Truth Telling With Jesse Williams On Social Justice, Inclusion And Equality In Sports And Tech

The Kapor Center recently hosted its 2nd Annual Fairness Matters: Impact Awards in Oakland, California to honor individuals who are making strides in their communities to promote and encourage diversity in tech. The event was held as a fundraiser to benefit Kapor’s signature education program, Smash. This program is a culmination of education, mentorship, social justice and workforce opportunities designed to encourage students to nurture their knowledge of STEM, while providing them with the skills necessary to pursue careers in technology.

One of the honorees was Jesse Williams, best known for his starring role in Grey’s Anatomy. However, in the streets, Williams is respected for his tireless efforts in using his platform to advocate for social causes that affect those disproportionately represented in society. Most notably, Williams catapulted himself into the spotlight as a leader for social consciousness with his powerful and timely acceptance speech at the 2016 BET Awards.

Williams’ efforts have led him to a spot in both the tech space and the sports world. He’s launched three successful apps; Ebroji, Scholly and BLeBRiTY, a charades-inspired mobile game that shot to #1 in the Apple Store. Williams also co-hosts the Open Run Podcast on LeBron James’ digital network, UNINTERRUPTED, with Stefan Marolachakis. Their prognostication on sports, art and life coincide with conversations with special guests like Ray Allen, Draymond Green and Gilbert Arenas.

Some of Williams’ friends include athletes such as Colin Kaepernick and Matt Barnes, who have also made news by being a voice to those who have been disenfranchised through the justice system. They say you are the company you keep, Williams seems to be in the company of the revolution and humanity.

“I think sometimes we make too much of labels and job titles to try to create some kind of bridge between,” Williams told TSFJ prior to the ceremony. “We’re people. In this case, these are black people that are working for equity and dignity in life and towards social change, towards progress. I’m a leader in that field. These are my peers in many ways and sometimes they’re mentors or mentees, and I’m all for trying to do what we can to lift each other up and get us as literate and active as possible so we can make the next step.”

Jesse and The King. (Photo by Jerritt Clark/Klutch Sports Group)

Williams acknowledges that sports has had a history of intersecting with politics and societal issues.

“Sports has always found a way to create social justice leaders and champions for equality,” Williams added. “Arthur Ashe didn’t ask to be in the position he was in but you become a face for something, and I don’t believe that we carry with us an extra burden just because you can dunk or just because you can sing or you can perform. You don’t have to be more of a citizen, more decent than a plumber or a teacher.”

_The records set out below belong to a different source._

(** Refreshing a settled scenario with routes that have no stops
    changes none of the listed fields. *)
Lemma refresh_noop n sym sc routes :
  scenario_ok n sc → settled sym sc →
  Forall (λ r, count_stops r = 0%nat) routes →
  unchanged (refresh_scenario sym false false sc routes) sc.
Proof.
  intros Hok (Svt & Stt & Shp) Hroutes.
  set (new := get_route_edge_matrix routes (drive_times (graph_data sc))
                (mean_stop_time (extra_data sc)) sym).
  assert (square n new) as Hnew.
  { pose proof (edge_matrix_square routes (drive_times (graph_data sc))
                  (mean_stop_time (extra_data sc)) sym) as H.
    by rewrite (ok_drive _ _ Hok) in H. }
  assert (mzip_with ext_min (route_mat (extra_data sc)) new = route_mat (extra_data sc))
    as Erm.
  { apply (square_eq n); [by apply square_mzip_with; [apply Hok |] | apply Hok |].
    intros i j Hi Hj.
    destruct (square_lookup _ _ _ _ (ok_route_mat _ _ Hok) Hi Hj) as [x Hx].
    destruct (merged_lookup _ _ _ _ _ _ (ok_route_mat _ _ Hok) Hnew Hx) as (y & Hy & ->).
    rewrite Hx. f_equal. apply ext_min_absorb.
    pose proof (edge_matrix_no_stops _ _ _ _ _ _ _ Hroutes Hy) as Hle.
    case_bool_decide as Hij.
    - subst j. destruct (ok_diagonal _ _ Hok i Hi) as (q & Hq & Hq0).
      rewrite Hq in Hx. injection Hx as <-.
      eapply ext_le_trans; [| exact Hle]. done.
    - rewrite Hle. by destruct x. }
  assert (set_connected (directly_connected (extra_data sc))
            (where_finite (route_mat (extra_data sc)))
          = directly_connected (extra_data sc)) as Edc.
  { apply (square_eq n); [apply square_set_connected | |]; try apply Hok.
    intros i j Hi Hj. rewrite mlookup_set_connected.
    case_bool_decide as Hin; [| done].
    apply elem_of_where_finite in Hin. apply (ok_connected_iff _ _ Hok) in Hin.
    by rewrite Hin. }
  unfold unchanged, refresh_scenario, state_total_route_time.
  rewrite derive_has_path, derive_transit_times.
  change (route_mat (extra_data (connect (merge_routes sym sc routes))))
    with (mzip_with ext_min (route_mat (extra_data sc)) new).
  change (transfer_time_s (extra_data (connect (merge_routes sym sc routes))))
    with (transfer_time_s (extra_data sc)).
  rewrite Erm. repeat split; try done.
  change (set_connected (directly_connected (extra_data sc))
            (where_finite (mzip_with ext_min (route_mat (extra_data sc)) new))
          = directly_connected (extra_data sc)).
  by rewrite Erm.
Qed.

End Noop.

Lemma same_routes_memo sps sc :
  same_routes (set_extra (set_shortest_path_sequences sps) sc) sc.
Proof. split; [apply same_network_memo | by repeat split]. Qed.

Lemma same_routes_times t sc :
  same_routes (set_extra (set_current_route_times_from_start t) sc) sc.
Proof. split; [apply same_network_times | by repeat split]. Qed.

Lemma unchanged_trans sc1 sc2 sc3 : unchanged sc1 sc2 → unchanged sc2 sc3 → unchanged sc1 sc3.
Proof.
  unfold unchanged. intros (? & ? & ? & ? & ? & ? & ? & ? & ?) (? & ? & ? & ? & ? & ? & ? & ? & ?).
  repeat split; congruence.
Qed.

Section DoneSentinel.
Context {lib : GraphAlgorithms} {lib_ok : GraphAlgorithmsSpec lib}.

Lemma derive_valid_terms sym sc :
  valid_terms_mat (extra_data (derive sym false false sc))
  = if sym
    then mzip_with andb (valid_terms_mat (extra_data sc))
                   (mtranspose false (valid_terms_mat (extra_data sc)))
    else valid_terms_mat (extra_data sc).
Proof. reflexivity. Qed.

Lemma settled_same_network sym sc' sc :
  same_network sc' sc → settled sym sc → settled sym sc'.
Proof.
  intros H (Svt & Stt & Shp).
  apply same_network_fields in H
    as (_ & Evt & _ & _ & Erm & Ett & Ehp & _ & _ & _ & _ & Ets & _).
  unfold settled in *.
  rewrite derive_has_path, derive_transit_times, derive_valid_terms in *.
  by rewrite Erm, Ett, Ehp, Ets, Evt.
Qed.

Lemma done_sentinel_unchanged st pis b sc v :
  state_ok st →
  scenarios st !! b = Some sc → pis !! b = Some (-1, v) →
  current_routes (extra_data sc) = no_route (max_n_nodes st) →
  current_route_time (extra_data sc) = Fin 0 →
  settled (symmetric_routes st) sc →
  ∃ sc', scenarios (final_state (shortest_path_action st pis)) !! b = Some sc'
         ∧ unchanged sc' sc.
Proof.
  intros Hok Hsc Hp Hcur Htime Hset. unfold shortest_path_action.
  pose proof (memo_frame st) as Hframe. pose proof (memo_length st) as Hlen.
  pose proof (memo_same_network st) as Hnet.
  assert (symmetric_routes (get_shortest_path_sequences st).1 = symmetric_routes st) as Hsym.
  { unfold get_shortest_path_sequences. by case_bool_decide. }
  pose proof (max_n_nodes_same _ _ (same_network_same_nodes _ _ Hnet)) as Hmax.
  destruct (get_shortest_path_sequences st) as [st0 seqs]. simpl in *.
  destruct (Forall2_lookup_r _ _ _ _ _ Hframe Hsc) as (sc0 & Hsc0 & sps & ->).
  assert (length seqs = batch_size st0) as Hlen0.
  { rewrite Hlen. unfold batch_size. symmetry. by eapply Forall2_length. }
  destruct (updated_routes st0 seqs pis) as [e | upd] eqn:Hupd; simpl.
  { eexists. split; [exact Hsc0 |]. apply same_routes_unchanged, same_routes_memo. }
  pose proof (updated_routes_sentinel st0 seqs pis upd b _ v Hupd Hlen0 Hsc0 Hp) as Hrow.
  rewrite Hmax in Hrow. specialize (Hrow Hcur).
  apply updated_routes_length in Hupd as [Hu Hpl]; [| done].
  set (sym := symmetric_routes st0) in *.
  set (scs1 := zip_with _ (zip (scenarios st0) pis) upd).
  set (sc1 := apply_action sym (set_extra (set_shortest_path_sequences sps) sc) (-1, v)
                (no_route (max_n_nodes st))).
  assert (scs1 !! b = Some sc1) as Hsc1.
  { unfold scs1. rewrite lookup_zip_with.
    rewrite (proj2 (lookup_zip_Some _ _ _ _ _) (conj Hsc0 Hp)). simpl. by rewrite Hrow. }
  assert (same_routes sc1 sc) as Hsame1.
  { eapply same_routes_trans; [| apply same_routes_memo].
    by apply apply_action_sentinel. }
  assert (Forall2 same_network scs1 (scenarios st)) as Hnet1.
  { eapply Forall2_same_network_trans; [| exact Hnet].
    apply apply_actions_same_network; unfold batch_size in *; congruence. }
  destruct (mapM times_from_start scs1) as [ncr |] eqn:Hncr; simpl.
  2:{ exists sc1. split; [done | by apply same_routes_unchanged]. }
  apply mapM_Some_1, Forall2_length in Hncr.
  destruct (lookup_lt_is_Some_2 ncr b) as [t Ht].
  { rewrite <- Hncr. by eapply lookup_lt_Some. }
  set (scs2 := zip_with _ scs1 ncr).
  set (sc2 := set_extra (set_current_route_times_from_start t) sc1).
  assert (scs2 !! b = Some sc2) as Hsc2.
  { unfold scs2. by rewrite lookup_zip_with, Hsc1, Ht. }
  assert (same_routes sc2 sc) as Hsame2.
  { eapply same_routes_trans; [apply same_routes_times | done]. }
  assert (Forall2 same_network scs2 (scenarios st)) as Hnet2.
  { eapply Forall2_same_network_trans; [| exact Hnet1].
    apply Forall2_zip_with_l; [congruence | intros; apply same_network_times]. }
  assert (state_ok (set_scenarios st0 scs2)) as Hok2.
  { by eapply state_ok_same_network. }
  rewrite update_on_routes_returns; [| done |].
  2:{ rewrite length_fmap. done. }
  simpl. eexists. split.
  { rewrite lookup_zip_with, Hsc2. simpl. rewrite list_lookup_fmap, Hsc2. done. }
  eapply unchanged_trans; [| by apply same_routes_unchanged].
  destruct Hok2 as [_ Hall2].
  pose proof (proj1 (Forall_lookup _ _) Hall2 _ _ Hsc2) as Hok_sc2.
  eapply refresh_noop; [exact Hok_sc2 | |].
  - fold sym. rewrite <- Hsym in Hset. fold sym in Hset.
    eapply settled_same_network; [apply Hsame2 | done].
  - destruct Hsame2 as (_ & _ & _ & -> & _). rewrite Hcur.
    constructor; [apply count_stops_no_route | constructor].
Qed.

End DoneSentinel.

Lemma symmetrize_lookup n (m : mat bool) i j :
  square n m → (i < n)%nat → (j < n)%nat →
  ∃ x y, mlookup m i j = Some x ∧ mlookup m j i = Some y
         ∧ mlookup (symmetrize m) i j = Some (x && y).
Proof.
  intros Hsq Hi Hj.
  destruct (square_lookup _ _ _ _ Hsq Hi Hj) as [x Hx].
  destruct (square_lookup _ _ _ _ Hsq Hj Hi) as [y Hy].
  exists x, y. repeat split; try done.
  unfold symmetrize, mtranspose. rewrite mlookup_mzip_with, Hx. simpl.
  destruct Hsq as [-> _]. rewrite mlookup_mbuild by done. simpl. by rewrite Hy.
Qed.

Lemma square_symmetrize n (m : mat bool) : square n m → square n (symmetrize m).
Proof.
  intros Hsq. unfold symmetrize, mtranspose. apply square_mzip_with; [done |].
  destruct Hsq as [-> _]. apply square_mbuild.
Qed.

Lemma symmetrize_idempotent n (m : mat bool) :
  square n m → symmetrize (symmetrize m) = symmetrize m.
Proof.
  intros Hsq. pose proof (square_symmetrize n m Hsq) as Hs.
  apply (square_eq n); [by apply square_symmetrize | done |].
  intros i j Hi Hj.
  destruct (symmetrize_lookup n m i j Hsq Hi Hj) as (x & y & Hx & Hy & Hxy).
  destruct (symmetrize_lookup n m j i Hsq Hj Hi) as (y' & x' & Hy' & Hx' & Hyx).
  destruct (symmetrize_lookup n _ i j Hs Hi Hj) as (a & b & Ha & Hb & Hab).
  rewrite Hab, Hxy. simplify_eq. f_equal. by destruct x, y.
Qed.

(** After a refresh with the default flags a scenario is settled. *)
Lemma refresh_settles {lib : GraphAlgorithms} n sym sc routes :
  square n (valid_terms_mat (extra_data sc)) →
  settled sym (refresh_scenario sym false false sc routes).
Proof.
  intros Hsq. unfold settled. rewrite derive_valid_terms.
  split; [| by split]. unfold refresh_scenario. rewrite derive_valid_terms.
  change (valid_terms_mat (extra_data (connect (merge_routes sym sc routes))))
    with (valid_terms_mat (extra_data sc)).
  destruct sym; [| done]. by apply (symmetrize_idempotent n).
Qed.

(** *** What a returning call leaves *)

Lemma masked_assign_row_length mask t vals p :
  masked_assign_row mask t vals = Some p → length p.1 = length t.
Proof.
  revert t vals p. induction mask as [| m mask IH]; intros t vals p H; simpl in H.
  - by injection H as <-.
  - destruct t as [| x t]; [by injection H as <- |].
    destruct m.
    + destruct vals as [| v vals]; [discriminate |].
      destruct (masked_assign_row mask t vals) as [q |] eqn:E; simpl in H; [| discriminate].
      injection H as <-. simpl. f_equal. by eapply IH.
    + destruct (masked_assign_row mask t vals) as [q |] eqn:E; simpl in H; [| discriminate].
      injection H as <-. simpl. f_equal. by eapply IH.
Qed.

Lemma masked_assign_widths masks t vals t' :
  masked_assign masks t vals = inr t' → Forall2 (λ r' r : list Z, length r' = length r) t' t.
Proof.
  revert t vals t'. induction masks as [| mask masks IH]; intros t vals t' H; simpl in H.
  - destruct vals; [| discriminate]. injection H as <-.
    by apply Forall_Forall2_diag, Forall_forall.
  - destruct t as [| row t].
    + destruct vals; [| discriminate]. injection H as <-. constructor.
    + destruct (masked_assign_row mask row vals) as [[row' rest] |] eqn:Er; [| discriminate].
      destruct (masked_assign masks t rest) as [e | t''] eqn:E; simpl in H; [discriminate |].
      injection H as <-. constructor.
      * by apply masked_assign_row_length in Er.
      * by eapply IH.
Qed.

Section Returning.
Context {lib : GraphAlgorithms} {lib_ok : GraphAlgorithmsSpec lib}.
(** The registration after the install phase of a new worker: a discarded
    worker leaves it as it was; an installed worker is activated at once
    when no worker is active or when it called [skipWaiting], and waits
    otherwise. *)
Definition after_install (reg : Registration) (version : string)
    (st : WorkerState) (evs : list Event) : Registration :=
  match st with
  | Redundant => reg
  | Installed =>
      match active reg with
      | None => mkRegistration (Some version) None
      | Some _ =>
          if existsb is_skipWaiting evs
          then mkRegistration (Some version) None
          else mkRegistration (active reg) (Some version)
      end
  end.

(** ** Example hosts and storages *)

Definition example_origin : string := "https://count.example".

Definition ok_response (text : string) : Response := mkResponse 200 "OK" [] text.

Definition not_found : Response := mkResponse 404 "Not Found" [] "".

(** Every path is served and every write is accepted. *)
Definition online_host : Host :=
  mkHost example_origin (fun q => Some (ok_response (pathname (url q)))) (fun _ _ => true).

(** No request reaches the network. *)
Definition offline_host : Host :=
  mkHost example_origin (fun _ => None) (fun _ _ => true).

(** Every path answers 404. *)
Definition missing_host : Host :=
  mkHost example_origin (fun _ => Some not_found) (fun _ _ => true).

(** The style sheet, a core asset, answers 404; every other path is served. *)
Definition style_missing_host : Host :=
  mkHost example_origin
    (fun q => if String.eqb (pathname (url q)) "/style.css"
              then Some not_found
              else Some (ok_response (pathname (url q))))
    (fun _ _ => true).

(** A host whose network fails where that of [h] does. *)
Definition without_network (h : Host) : Host :=
  mkHost (self_origin h) (fun _ => None) (storage_accepts h).

Definition get (path : string) : Request := mkRequest "GET" (mkURL example_origin path "").

(** The current cache holding the style sheet, after a stale one. *)
Definition example_storage : CacheStorage :=
  [ ("spiritual-count-v0", {[ "https://count.example/old.css" := ok_response "old" ]});
    (CACHE_NAME, {[ "https://count.example/style.css" := ok_response "body{}" ]});
    ("fonts", ∅) ].

(** The current cache holding the root path alone. *)
Definition root_path_storage : CacheStorage :=
  [ (CACHE_NAME, {[ "https://count.example/" := ok_response "<html>home</html>" ]}) ].

(** Only a stale cache: the current one was never created, or was cleared. *)
Definition stale_storage : CacheStorage := [ ("spiritual-count-v0", ∅) ].

Definition version_request : MessageEvent :=
  mkMessageEvent (JsObject [("type", JsString "GET_VERSION")]) [0%nat].

Definition bogus_request : MessageEvent :=
  mkMessageEvent (JsObject [("type", JsString "bogus")]) [0%nat].

(** ** The fallback chain of an HTML page, as the specification words it *)

(** (a) the cached entry of the request itself, (b) the cached entry of the
    root document, (c) the synthesized offline document. *)
Definition html_fallback (h : Host) (request : Request) (cs : CacheStorage)
    : Response :=
  match cached_for request cs with
  | Some cached => cached
  | None =>
      match cached_for (request_of_path h "/index.html") cs with
      | Some index => index
      | None => new_Response createOfflinePage 200 "" [("Content-Type", "text/html")]
      end
  end.

(** ** What an install run fetches and writes *)

(** How the promise of [fetch(request)] settles. *)
Definition fetch_outcome (h : Host) (request : Request) : Outcome Response :=
  match network h request with
  | Some r => Fulfilled r
  | None => Rejected (TypeError "Failed to fetch")
  end.

(** The core requests with their responses, when every core asset answered
    with an ok status. *)
Definition core_responses (h : Host) : option (list (Request * Response)) :=
  addAll_responses
    (map (fun p => (request_of_path h p, fetch_outcome h (request_of_path h p)))
       CORE_ASSETS).

Definition storage_accepts_all (h : Host) (l : list (Request * Response)) : bool :=
  forallb (fun qr => storage_accepts h (href (url qr.1)) qr.2) l.

(** The optional asset that an install stores: served with an ok status and
    accepted by the storage layer. *)
Definition optional_entry (h : Host) (p : string) : option (Request * Response) :=
  match network h (request_of_path h p) with
  | Some r =>
      if ok r && storage_accepts h (href (url (request_of_path h p))) r
      then Some (request_of_path h p, r) else None
  | None => None
  end.
(** X15: the check of one document only adds to the four sets.  A
    Standard document adds the models it references to the model keys and
    nothing else; a Custom document adds its own identifier,
    <directory>/<stem>, to the model files and the textures it references
    to the texture keys; neither touches the set of texture files. *)
Theorem document_only_adds p rel_parent json n w n' w' :
  check_document p rel_parent json n w = (Normal n', w') ->
  exists vanilla values,
    is_vanilla_json p json = Normal vanilla
    /\ set_of_textures_file n' = set_of_textures_file n
    /\ if vanilla : bool then
         fst (check_vanilla_json p json w) = Normal values
         /\ set_of_model_key n' = names_of values ∪ set_of_model_key n
         /\ set_of_model_file n' = set_of_model_file n
         /\ set_of_textures_key n' = set_of_textures_key n
       else
         fst (check_custom_json p json w) = Normal values
         /\ set_of_textures_key n' = names_of values ∪ set_of_textures_key n
         /\ set_of_model_file n'
            = {[rel_parent +:+ "/" +:+ stem p]} ∪ set_of_model_file n
         /\ set_of_model_key n' = set_of_model_key n.
Proof.
  assert (Hadd : forall values s, add_each values s = names_of values ∪ s).
  { intros values s. apply set_eq. intros x. unfold names_of.
    rewrite elem_of_union, !elem_of_add_each.
    pose proof (not_elem_of_empty (C:=gset string) x). tauto. }
  unfold check_document. intros H.
  apply bind_normal_inv in H as (vanilla & w0 & [= Hv <-] & H).
  exists vanilla. destruct vanilla.
  - apply bind_normal_inv in H as (models & w1 & E & [= <- _]).
    exists models. rewrite E. cbn. rewrite Hadd. repeat split. exact Hv.
  - apply bind_normal_inv in H as (textures & w1 & E & [= <- _]).
    exists textures. rewrite E. cbn. rewrite Hadd. repeat split. exact Hv.
Qed.

Lemma document_only_adds_witness :
  exists vanilla values,
    is_vanilla_json sword_json (vanilla_document [override_entry (JInt 1) "item/a"])
    = Normal vanilla
    /\ fst (check_vanilla_json sword_json
              (vanilla_document [override_entry (JInt 1) "item/a"])
              (mkWorld false false [] []))
       = Normal values.
Proof.
  destruct (document_only_adds sword_json "item"
              (vanilla_document [override_entry (JInt 1) "item/a"]) no_names
              (mkWorld false false [] [])
              (mkNames ∅ (add_each [JStr "item/a"] ∅) ∅ ∅)
              (mkWorld false false [] []) eq_refl)
    as (vanilla & values & Hv & _ & H).
  exists vanilla, values. split; [exact Hv|].
  assert (Hvanilla : vanilla = true) by (cbv in Hv; now injection Hv).
  subst vanilla. apply H.
Defined.

(** ** The report, continued *)

Lemma difference_empty_subseteq (X Y : gset string) : X ∖ Y = ∅ <-> X ⊆ Y.
Proof.
  split; [|apply subseteq_empty_difference_L].
  intros H x Hx. destruct (decide (x ∈ Y)) as [|Hn]; [assumption|].
  exfalso. apply (not_elem_of_empty (C:=gset string) x).
  rewrite <- H. apply elem_of_difference. now split.
Qed.

Lemma differences_empty_equal (X Y : gset string) :
  X ∖ Y = ∅ /\ Y ∖ X = ∅ <-> X = Y.
Proof.
  rewrite !difference_empty_subseteq. split.
  - intros [H1 H2]. apply set_eq. intros x. split; [apply H1 | apply H2].
  - intros ->. now split.
Qed.

(** X16: the walk ends without the [NoQuickFix] for unmatched names
    exactly when the model keys are the model files and the texture keys
    are the texture files, as sets. *)
Theorem report_passes_iff_equal n :
  report_unmatched n = Normal tt
  <-> set_of_model_key n = set_of_model_file n
      /\ set_of_textures_key n = set_of_textures_file n.
Proof.
  rewrite <- (differences_empty_equal (set_of_model_key n) (set_of_model_file n)).
  rewrite <- (differences_empty_equal (set_of_textures_key n) (set_of_textures_file n)).
  unfold report_unmatched, append_if_any.
  destruct (decide (set_of_model_key n ∖ set_of_model_file n = ∅)) as [A|A],
    (decide (set_of_model_file n ∖ set_of_model_key n = ∅)) as [B|B],
    (decide (set_of_textures_key n ∖ set_of_textures_file n = ∅)) as [C|C],
    (decide (set_of_textures_file n ∖ set_of_textures_key n = ∅)) as [D|D];
    cbn [app];
    (split; [intros H; first [discriminate H | tauto]
            | intros H; first [reflexivity | tauto]]).
Qed.

(** ** Names, stems and suffixes *)

Lemma append_cons c a b : String c a +:+ b = String c (a +:+ b).
Proof. reflexivity. Qed.

Lemma append_nil_r a : a +:+ "" = a.
Proof. induction a as [|c a IH]; [reflexivity | now rewrite append_cons, IH]. Qed.

Lemma take_drop i s : PyStr.take i s +:+ str_drop i s = s.
Proof.
  revert s. induction i as [|i IH]; intros [|c s]; try reflexivity.
  cbn [PyStr.take str_drop]. now rewrite append_cons, IH.
Qed.

(** X17: the stem and the suffix of a path, as [check_non_json] and
    [check_non_png] read them, cut its name in two: stem followed by
    suffix is the name again. *)
Theorem stem_suffix_name p : stem p +:+ suffix p = name p.
Proof.
  unfold stem, suffix. destruct (PyStr.rfind_dot (name p)) as [i|].
  - destruct (_ && _); [apply take_drop | apply append_nil_r].
  - apply append_nil_r.
Qed.

Lemma rfind_dot_append t ext :
  PyStr.rfind_dot ext = None ->
  PyStr.rfind_dot (t +:+ String PyStr.dot ext) = Some (String.length t).
Proof.
  intros He. induction t as [|c t IH].
  - change ("" +:+ String PyStr.dot ext) with (String PyStr.dot ext).
    cbn [PyStr.rfind_dot String.length]. rewrite He.
    now rewrite Ascii.eqb_refl.
  - rewrite append_cons. cbn [PyStr.rfind_dot String.length]. now rewrite IH.
Qed.

Lemma length_append a b :
  String.length (a +:+ b) = (String.length a + String.length b)%nat.
Proof.
  induction a as [|c a IH]; [reflexivity|].
  rewrite append_cons. cbn [String.length Nat.add]. now rewrite IH.
Qed.

Lemma drop_append t x : str_drop (String.length t) (t +:+ x) = x.
Proof. induction t as [|c t IH]; [now destruct x | exact IH]. Qed.

Lemma suffix_append dir t ext :
  t <> "" -> ext <> "" -> PyStr.rfind_dot ext = None ->
  suffix (mkPath dir (t +:+ String PyStr.dot ext)) = String PyStr.dot ext.
Proof.
  intros Ht He Hd. unfold suffix. cbn [name]. rewrite (rfind_dot_append t ext Hd).
  rewrite length_append. cbn [String.length].
  assert (H1 : Nat.ltb 0 (String.length t) = true)
    by (apply Nat.ltb_lt; destruct t; [congruence | cbn; lia]).
  assert (H2 : Nat.ltb (String.length t)
                 (String.length t + S (String.length ext) - 1) = true)
    by (apply Nat.ltb_lt; destruct ext; [congruence | cbn; lia]).
  rewrite H1, H2. cbn [andb]. apply drop_append.
Qed.

Lemma length_drop i s :
  String.length (str_drop i s) = (String.length s - i)%nat.
Proof.
  revert s. induction i as [|i IH]; intros [|c s]; cbn [str_drop String.length];
    try lia. now rewrite IH.
Qed.

Lemma suffix_dot_only dir ext :
  suffix (mkPath dir (String PyStr.dot ext)) <> String PyStr.dot ext.
Proof.
  unfold suffix. cbn [name].
  destruct (PyStr.rfind_dot (String PyStr.dot ext)) as [i|]; [|discriminate].
  destruct (Nat.ltb 0 i) eqn:Hi; cbn [andb]; [|discriminate].
  destruct (Nat.ltb i _); [|discriminate].
  apply Nat.ltb_lt in Hi. intros H.
  assert (L : String.length (str_drop i (String PyStr.dot ext))
              = String.length (String PyStr.dot ext)) by now rewrite H.
  rewrite length_drop in L. cbn [String.length] in L. lia.
Qed.

Lemma endswith_split s ending :
  endswith s ending = true -> exists t, s = t +:+ ending.
Proof.
  induction s as [|c s IH]; cbn [endswith].
  - rewrite orb_false_r. intros H%String.eqb_eq. exists "". now subst.
  - intros [H%String.eqb_eq | H]%orb_true_iff.
    + exists "". now subst.
    + destruct (IH H) as [t ->]. now exists (String c t).
Qed.

Lemma stem_nonempty p : name p <> "" -> stem p <> "".
Proof.
  unfold stem. intros Hn. destruct (PyStr.rfind_dot (name p)) as [i|]; [|exact Hn].
  destruct (Nat.ltb 0 i) eqn:Hi; cbn [andb]; [|exact Hn].
  destruct (Nat.ltb i _); [|exact Hn].
  apply Nat.ltb_lt in Hi. destruct i; [lia|].
  destruct (name p); [congruence | discriminate].
Qed.

Lemma check_non_json_idle p w :
  suffix p = ".json" -> check_non_json p w = (Normal None, w).
Proof. intros H. unfold check_non_json. now rewrite H. Qed.

(** X18: when [check_non_json] asks for a rename, the new path is in the
    same directory and, unless the stem of the old name is exactly
    [.json], its suffix is [.json]: [check_non_json] has nothing to ask
    about the renamed file. *)
Theorem check_non_json_renames_to_json p w q w' :
  check_non_json p w = (Normal (Some q), w') ->
  name p <> "" ->
  stem p <> ".json" ->
  parent q = parent p
  /\ suffix q = ".json"
  /\ forall w2, check_non_json q w2 = (Normal None, w2).
Proof.
  unfold check_non_json. intros H Hn Hs.
  destruct (negb _); [|discriminate].
  apply bind_normal_inv in H as ([] & w1 & _ & H); [|discriminate].
  assert (Hq : parent q = parent p /\ suffix q = ".json").
  { destruct (endswith (stem p) ".json") eqn:E; injection H as <- _; cbn [parent].
    - split; [reflexivity|].
      apply endswith_split in E as [t Et]. rewrite Et.
      apply (suffix_append (parent p) t "json"); [|discriminate|reflexivity].
      intros ->. now apply Hs.
    - split; [reflexivity|].
      apply (suffix_append (parent p) (stem p) "json");
        [now apply stem_nonempty | discriminate | reflexivity]. }
  destruct Hq as [Hp Hq]. repeat split; [exact Hp | exact Hq |].
  intros w2. now apply check_non_json_idle.
Qed.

“We’re all folks, so I’m always glad to see people try to find their voice and try to find some purpose and think about something beyond themselves and their immediate family,” professed Williams, clad in all-black and seemingly ready to ride for another cause. “When you’re out there in the world, as my parents taught me, you’re representing black people; like it or not. Nobody said it was going to be fair. You need to make sure that when you go to bed at night that you did your best for us.”

Upon receiving his award, Williams spoke to a packed room of change makers on the importance of inclusiveness in tech and beyond.

“Anyone who bothers to understand this nation’s history,” said Williams, a former history teacher keen to interject his past profession into any dialogue. “For anyone who understands that among our other characteristics, we are a nation of handouts and hostility, and boot straps don’t really work if you’ve got no boots.”

Williams’ willingness to call out the nation includes stating that the national anthem controversy that started because of Kaepernick’s silent protest for social justice was really a focus to gin up enrollment in the military.

“Really, its absence is exclusion. When we’re talking about diversity and it as this kind of burden, this extra thing that you hire officers for to figure out how to fill some kind of BS quota,” Williams exclaimed, likening issues in tech diversity to that of the NFL’s Rooney Rule. “But really, it’s not that we need a new action in my view. You’re already doing the action. That action is excluding us. Stop excluding us for starters.”

In some respects, progress has been made in the NFL among the coaching ranks. Tech’s issues with inclusion are so shocking that when Rep. Maxine Waters visited Silicon Valley, she was “floored” to learn that high profile tech companies employ just 1-2% of black employees.

Kapor’s 2018 Impact Awards Honorees: Actor Jesse Williams, Idalin Bobe of TechActivist, Monica Arrambide of myMaven, Claire Shorall of Oakland Unified School District and Neo, Justin Steele of Google. (Kapor Center)

“I am and always will be more impressed by those who’ve had to fight and think just to eventually get a shot up to bat. I’ll be a little more impressed with them and their accomplishments than those who were born on the base. I’m grateful to have partners on this journey to expand the opportunity and access for all of us. I’m honored to be honored by those who carry themselves in this manner.”

Williams’ message is plain and clear. Be more human, be more inclusive, and equality matters. It’s a message that matters in sports and tech, but even more so in our daily walk. It’s that walk that is the challenge from Williams and the company he keeps.